Records to process below:
(** C6. [AconC.forward] on a feature map of shape [(n, c, h, w)], with the
    three parameters of shape [(1, c, 1, 1)]: the call succeeds, the output
    has the shape of the input, and its entry at [(i, j, k, l)] is
    [(p1 - p2) * x * g + p2 * x], which is the convex combination
    [g * (p1 * x) + (1 - g) * (p2 * x)] with the gate
    [g = sigmoid(beta * (p1 - p2) * x)] strictly between 0 and 1, where [x]
    is the input entry and [p1], [p2], [beta] are the values of channel
    [j]. *)
Theorem aconc_forward_convex_combination
    (self : AconC.t) (x : Tensor) (n c h w : nat) :
  (0 < n)%nat -> (0 < c)%nat -> (0 < h)%nat -> (0 < w)%nat ->
  has_shape (AconC.p1 self) [1; c; 1; 1]%nat = true ->
  has_shape (AconC.p2 self) [1; c; 1; 1]%nat = true ->
  has_shape (AconC.beta self) [1; c; 1; 1]%nat = true ->
  has_shape x [n; c; h; w] = true ->
  exists out,
    AconC.forward self x = Some out /\
    has_shape out [n; c; h; w] = true /\
    forall (i j k l : nat) (xv a b be : R),
      tget x [i; j; k; l] = Some xv ->
      tget (AconC.p1 self) [0; j; 0; 0]%nat = Some a ->
      tget (AconC.p2 self) [0; j; 0; 0]%nat = Some b ->
      tget (AconC.beta self) [0; j; 0; 0]%nat = Some be ->
      let g := sigmoid (be * ((a - b) * xv)) in
      tget out [i; j; k; l] = Some ((a - b) * xv * g + b * xv) /\
      (a - b) * xv * g + b * xv = g * (a * xv) + (1 - g) * (b * xv) /\
      0 < g < 1.
Proof.
  intros Hn Hc Hh Hw Hp1 Hp2 Hbeta Hx.
  destruct self as [p1 p2 beta]. cbn [AconC.p1 AconC.p2 AconC.beta] in *.
  set (P := [1; c; 1; 1]%nat) in *. set (X := [n; c; h; w]) in *.
  assert (Forall (lt 0) P) as HP by (repeat constructor; lia).
  assert (Forall (lt 0) X) as HX by (repeat constructor; lia).
  destruct (tbin_has_shape Rminus p1 p2 P P P Hp1 Hp2 HP HP (bshape_refl P))
    as (d & Hd & Hsd & Ed).
  destruct (tbin_has_shape Rmult d x P X X Hsd Hx HP HX (bshape_param n c h w))
    as (dpx & Hdpx & Hsdpx & Edpx).
  destruct (tbin_has_shape Rmult beta dpx P X X Hbeta Hsdpx HP HX (bshape_param n c h w))
    as (bd & Hbd & Hsbd & Ebd).
  assert (has_shape (torch_sigmoid bd) X = true) as Hssig
    by (unfold torch_sigmoid; by rewrite has_shape_tmap).
  destruct (tbin_has_shape Rmult dpx (torch_sigmoid bd) X X X Hsdpx Hssig HX HX
              (bshape_refl X)) as (m & Hm & Hsm & Em).
  destruct (tbin_has_shape Rmult p2 x P X X Hp2 Hx HP HX (bshape_param n c h w))
    as (q & Hq & Hsq & Eq).
  destruct (tbin_has_shape Rplus m q X X X Hsm Hsq HX HX (bshape_refl X))
    as (out & Hout & Hsout & Eout).
  exists out. split.
  { unfold AconC.forward, tsub, tmul, tadd. simpl.
    rewrite Hd. simpl. rewrite Hdpx. simpl. rewrite Hbd. simpl.
    rewrite Hm. simpl. rewrite Hq. simpl. exact Hout. }
  split; [done |].
  intros i j k l xv a b be Hxv Ha Hb Hbe.
  destruct (tget_same_shape x out X [i; j; k; l] Hx Hsout (ex_intro _ xv Hxv))
    as [v Hv].
  destruct (Eout _ _ (tget_bget _ _ _ Hv)) as (vm & vq & Hvm & Hvq & ->).
  destruct (Em _ _ Hvm) as (vdpx & vs & Hvdpx & Hvs & ->).
  unfold torch_sigmoid in Hvs. rewrite bget_tmap in Hvs.
  destruct (bget bd [i; j; k; l]) as [vbd |] eqn:Hvbd; simpl in Hvs; [| done].
  injection Hvs as <-.
  destruct (Ebd _ _ Hvbd) as (vbe & vdpx' & Hvbe & Hvdpx' & ->).
  rewrite Hvdpx in Hvdpx'. injection Hvdpx' as <-.
  destruct (Edpx _ _ Hvdpx) as (vd & vx & Hvd & Hvx & ->).
  destruct (Ed _ _ Hvd) as (va & vb & Hva & Hvb & ->).
  destruct (Eq _ _ Hvq) as (vb' & vx' & Hvb' & Hvx' & ->).
  rewrite (bget_param p1 c i j k l a Hp1 Ha) in Hva. injection Hva as <-.
  rewrite (bget_param p2 c i j k l b Hp2 Hb) in Hvb, Hvb'.
  injection Hvb as <-. injection Hvb' as <-.
  rewrite (bget_param beta c i j k l be Hbeta Hbe) in Hvbe. injection Hvbe as <-.
  rewrite (tget_bget _ _ _ Hxv) in Hvx, Hvx'.
  injection Hvx as <-. injection Hvx' as <-.
  split; [exact Hv |]. split; [ring | apply sigmoid_range].
Qed.

(** A 1x2x1x2 feature map through an [AconC] with two channels. *)
Lemma aconc_forward_convex_combination_witness :
  exists out,
    AconC.forward
      {| AconC.p1 := Dim [Dim [Dim [Dim [Scalar 2]]; Dim [Dim [Scalar 1]]]];
         AconC.p2 := Dim [Dim [Dim [Dim [Scalar 0]]; Dim [Dim [Scalar 3]]]];
         AconC.beta := Dim [Dim [Dim [Dim [Scalar 1]]; Dim [Dim [Scalar 1]]]] |}
      (Dim [Dim [Dim [Dim [Scalar 1; Scalar (-1)]]; Dim [Dim [Scalar 4; Scalar 5]]]])
    = Some out /\
    tget out [0; 1; 0; 1]%nat
    = Some ((1 - 3) * 5 * sigmoid (1 * ((1 - 3) * 5)) + 3 * 5).
Proof.
  destruct (aconc_forward_convex_combination
              {| AconC.p1 := Dim [Dim [Dim [Dim [Scalar 2]]; Dim [Dim [Scalar 1]]]];
                 AconC.p2 := Dim [Dim [Dim [Dim [Scalar 0]]; Dim [Dim [Scalar 3]]]];
                 AconC.beta := Dim [Dim [Dim [Dim [Scalar 1]]; Dim [Dim [Scalar 1]]]] |}
              (Dim [Dim [Dim [Dim [Scalar 1; Scalar (-1)]]; Dim [Dim [Scalar 4; Scalar 5]]]])
              1%nat 2%nat 1%nat 2%nat
              ltac:(lia) ltac:(lia) ltac:(lia) ltac:(lia)
              ltac:(reflexivity) ltac:(reflexivity) ltac:(reflexivity)
              ltac:(reflexivity))
    as (out & Hout & _ & Hentry).
  exists out. split; [exact Hout |].
  exact (proj1 (Hentry 0%nat 1%nat 0%nat 1%nat 5 1 3 1
                  ltac:(reflexivity) ltac:(reflexivity) ltac:(reflexivity)
                  ltac:(reflexivity))).
Defined.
End of Records to process.
_About this exercise_:
Nothing but the lines holding the word "Hout" should be returned from the listing above.

_Solved exercise_:
    as (out & Hout & Hsout & Eout).
    rewrite Hm. simpl. rewrite Hq. simpl. exact Hout. }
    as (out & Hout & _ & Hentry).
  exists out. split; [exact Hout |].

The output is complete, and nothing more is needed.